I recently signed up for Tough Mudder 2013! Tough Mudder is a 10-12 mile obstacle course that encompasses 20-25 obstacles designed by British Special Forces. This event is so appealing to me because it is the ultimate challenge. It isn’t a race, it’s just a test to see how tough you are mentally, physically, and at times, emotionally. It’s kind of like racing in a marathon; you train hard to complete a task that seems unimaginable for a lot of people. The big pay off will be crossing that finish line and being crowned with the coveted orange Tough Mudder sweatband.

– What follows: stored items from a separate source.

(* ===== verification/UserElf.v ===== *)
(** * Loading a program

    [load_elf] puts every loadable segment of a file in place: the pages of the
    segment are the program's own, they hold the bytes of the file followed by
    zeroes, with the protection the segment asks for, and the file itself and
    all other memory stay as they are. *)

From S2P Require Import Prelude LList Pfndb Buddy BuddyInv BuddySpec PageAlloc Spalloc SpallocSpec CString Elf RBTree VMem VMemRep VMemSpec VMemClaims PagingArch Paging PagingRep PagingPmm PagingSpec PagingMap PagingClaims AddressSpace UserPages UserSpace UserMem CStringSpec.
#[local] Open Scope Z_scope.

(** ** One page: zeroes, file, zeroes *)
Section Page.
Context `{cfg_ok : kconfig_ok}.

(** Page [V] holds [c] bytes from [src] at [o], and zeroes around them. *)
Definition page_filled (m m' : bytes) (V o src c : Z) : Prop := forall a,
  m' !! a = if decide (V <= a < V + PAGE_SIZE)
            then (if decide (V + o <= a < V + o + c) then m !! (src + (a - V - o)) else Some 0) else m !! a.

Lemma fill_page_ok x86 m V o src c :
  byte_mem m -> mapped m V PAGE_SIZE -> mapped m src c -> 0 <= V -> V + PAGE_SIZE <= 2 ^ 64 ->
  0 <= o < PAGE_SIZE -> 0 <= c <= PAGE_SIZE - o -> (0 < c -> src + c <= V \/ V + PAGE_SIZE <= src) ->
  exists m', fill_page x86 m V o src c (PAGE_SIZE - o) = Ok m' /\ page_filled m m' V o src c.
Proof using cfg_ok.
  intros HB HV HS H0 Hb Ho Hc Hd. unfold fill_page. rewrite (u64_small (V + o)) by (unfold is_u64; lia).
  assert (exists m1, (if negb (o =? 0) then '(_, m) ← memset x86 m V 0 o; Ok m else Ok m) = Ok m1 /\ filled m m1 V 0 o) as (m1 & -> & F1).
  { destruct (Z.eqb_spec o 0) as [->|]; [exists m; split; [done|apply filled_0]|].
    destruct (memset_ok m V 0 o) with (x86 := x86) as (m1 & E & F); [intros a Ha; apply HV; lia|lia|lia|lia|]. exists m1. cbn [negb]. by rewrite E. }
  rewrite bind_Ok. assert (forall a, is_Some (m !! a) -> is_Some (m1 !! a)) as D1 by (intros a Ha; rewrite F1; by case_decide).
  assert (forall i, 0 <= i < c -> m1 !! (src + i) = m !! (src + i)) as S1 by (intros i Hi; rewrite F1, decide_False by lia; done).
  assert (exists m2, (if negb (c =? 0) then '(_, m) ← memcpy x86 m1 (V + o) src c; Ok m else Ok m1) = Ok m2 /\ copied m1 m2 (V + o) src c) as (m2 & -> & F2).
  { destruct (Z.eqb_spec c 0) as [->|]; [exists m1; split; [done|apply copied_0]|].
    destruct (memcpy_ok m1 (V + o) src c) with (x86 := x86) as (m2 & E & F).
    - intros a b. rewrite F1. case_decide; [by intros [= <-]|apply HB].
    - intros a Ha. apply D1, HV. lia.
    - intros a Ha. apply D1, HS. lia.
    - lia.
    - unfold disjoint_ranges. lia.
    - lia.
    - lia.
    - exists m2. cbn [negb]. by rewrite E. }
  rewrite bind_Ok. assert (forall a, V <= a < V + PAGE_SIZE -> is_Some (m2 !! a)) as D2.
  { intros a Ha. rewrite F2. case_decide as Hin; [|apply D1, HV, Ha]. rewrite S1 by (clear - Hin; lia). apply HS. clear - Hin. lia. }
  assert (exists m3, (if PAGE_SIZE - o >? c then '(_, m) ← memset x86 m2 (u64 (V + o + c)) 0 (PAGE_SIZE - o - c); Ok m else Ok m2) = Ok m3 /\
    filled m2 m3 (V + o + c) 0 (PAGE_SIZE - o - c)) as (m3 & E3 & F3).
  { rewrite Z.gtb_ltb. destruct (Z.ltb_spec c (PAGE_SIZE - o)) as [Hlt|Hge]; [|exists m2; split; [done|]; replace (PAGE_SIZE - o - c) with 0 by lia; apply filled_0].
    rewrite u64_small by (unfold is_u64; lia). destruct (memset_ok m2 (V + o + c) 0 (PAGE_SIZE - o - c)) with (x86 := x86) as (m3 & E & F); [intros a Ha; apply D2; lia|lia|lia|lia|]. exists m3. by rewrite E. }
  exists m3. split; [exact E3|]. intros a. rewrite F3, F2.
  destruct (decide (V + o + c <= a < V + o + c + (PAGE_SIZE - o - c))) as [H1|H1]; [rewrite decide_True, decide_False by lia; done|].
  destruct (decide (V + o <= a < V + o + c)) as [H2|H2].
  { rewrite S1 by (clear - H2; lia). rewrite decide_True by lia. f_equal. lia. }
  rewrite F1. destruct (decide (V <= a < V + o)); [by rewrite decide_True by lia|]. by rewrite decide_False by lia.
Qed.
End Page.

Section Load.
Context {cfg : kconfig} {cfg_ok : kconfig_ok cfg} {A : PagingArch} {L : PagingLaws A} {PL : ProtLaws A}.
Context (mmu_config : Z) (own : Z -> bool) {G : PagingRep.geometry mmu_config}.
Context (R : regions) (R_phys : forall b m, (b, m) ∈ R -> b + bsize m <= 2 ^ 52).
Context (utop : Z) (utop_own : forall va, 0 <= va < utop -> owned mmu_config own va) (utop_64 : utop < 2 ^ 64).
Context (hhdm_aligned : (PAGE_SIZE | hhdm_offset)).
Context (x86 : bool).
Abbreviation user_ok := (user_ok mmu_config own R utop).
Abbreviation space_ok := (space_ok mmu_config own R utop).
Abbreviation outside := (outside R).
Abbreviation pages_added := (pages_added R).
Abbreviation spt sp := (k_pt (kern (valloc sp))).
Abbreviation sram sp := (k_ram (kern (valloc sp))).
Abbreviation sxlate sp := (xlate mmu_config (words (spt sp)) (pagetable sp)).
Implicit Types (k : kernel) (B : blocks) (P : table_map) (F : frame_map) (O : gset Z) (sp : address_space) (Ls : list entry).

(** ** Bytes that stay: those of pages in use by others *)
Definition stable B (M : Z -> Prop) (a : Z) : Prop := exists q, in_use R B q /\ ~ M q /\ page_ok q /\ a ∈ page_bytes q.

Lemma stable_outside k B M k' B' M' a : outside k B M k' B' M' -> stable B M a -> stable B' M' a.
Proof using Type. intros [H _] (q & Hq & Hm & Hok & Ha). destruct (H q Hq Hm) as (Hq' & Hm' & _). by exists q. Qed.

Lemma page_bytes_range q a : page_ok q -> a ∈ page_bytes q <-> hdr_of q <= a < hdr_of q + PAGE_SIZE.
Proof using cfg_ok. intros Hq. unfold page_bytes. rewrite (proj1 (hdr_to_hhdm q Hq)), elem_of_seqZ. done. Qed.

Lemma alloc_page_facts k root B P F F0 O p : user_ok k root B P F F0 O -> B !! p = Some (0, BAlloc) -> page_ok p.
Proof using All.
  intros U Hp. destruct (u_table _ _ _ _ _ _ _ _ _ _ _ U) as [I _]. apply (buddy_pages_page (k_pmm k) {[p]}); [|set_solver].
  exists R, B. split; [apply I|]. split; [apply I|]. by intros ? ->%elem_of_singleton.
Qed.

Lemma stable_new B M p a : stable B M a -> ~ in_use R B p -> page_ok p -> a ∉ page_bytes p.
Proof using cfg_ok.
  intros (q & Hq & _ & Hok & Ha) Hp Hokp. rewrite page_bytes_range in Ha |- * by done. unfold hdr_of in *.
  destruct (page_apart p q Hokp Hok); [by intros -> |lia|lia].
Qed.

And for those readers who have been looking for inspiration, whether it’s to get in shape or to merely mix things up in terms of a diet and workout routine, I’ll share my food and fitness journal with you from now until the challenge.

So, without further ado:

My challenge: Tough Mudder

When: July 21, 2013

 

Wednesday

 Breakfast: Frosted Mini Wheats, Milk

Lunch: PB&J on whole grain bread, 1 whole green bell pepper, corn and peas, Milk

Dinner: Rice, Vegetable and Tofu stir-fry, Broccoli, Milk

Work Out: Sprint ¼ mile to field, 10 minutes continuous of abs, 7 minutes continuous of gluts, Run ¼ mile back, 4 Sets of stairs (all the way up and down=1)

 

Thursday

Breakfast: Egg, cheese and bagel sandwich, Fruit, Milk

Lunch: Salad with tomatoes, celery, cottage cheese and mushrooms, Water

Dinner: 1-cup wild rice soup, Fresh Fruit, Milk

Work Out: 3-mile run, 15 minutes of continuous abs

 

Friday

 Breakfast: 1 Pancake, Milk

Lunch: Apple with peanut butter

Dinner: Pasta with veggies, Small salad, Milk

Work out: 30-minute continuous AM lap swim

 

Saturday

An important thing to remember is to have a day of rest to let your body recuperate. So one day out of the week take a day off from working out. I usually take Sunday off, but today I was too busy to work out. Though I did go to the Badger game, and “Jump Around” can be quite the calf workout.

Breakfast: Mojo Bar*

Lunch: Pasta with vegetables, Water

Snack: Chocolate milk

Dinner: Tuna sandwich, Milk

*Welcome to the wonderful world of Mojo Bars! You may have heard of Clif Bars, Mojo Bars are made from the same Clif company. I enjoy both bars but my favorite are the Mojo’s. Just one of these bars has 9 grams of protein, no cholesterol, 9 grams or fat, 3 grams or fiber and 180 calories. Check out my favorite flavors: Mountain Mix and Chocolate Almond Coconut. These organic granola bars are great for a snack between classes or before/after a good workout.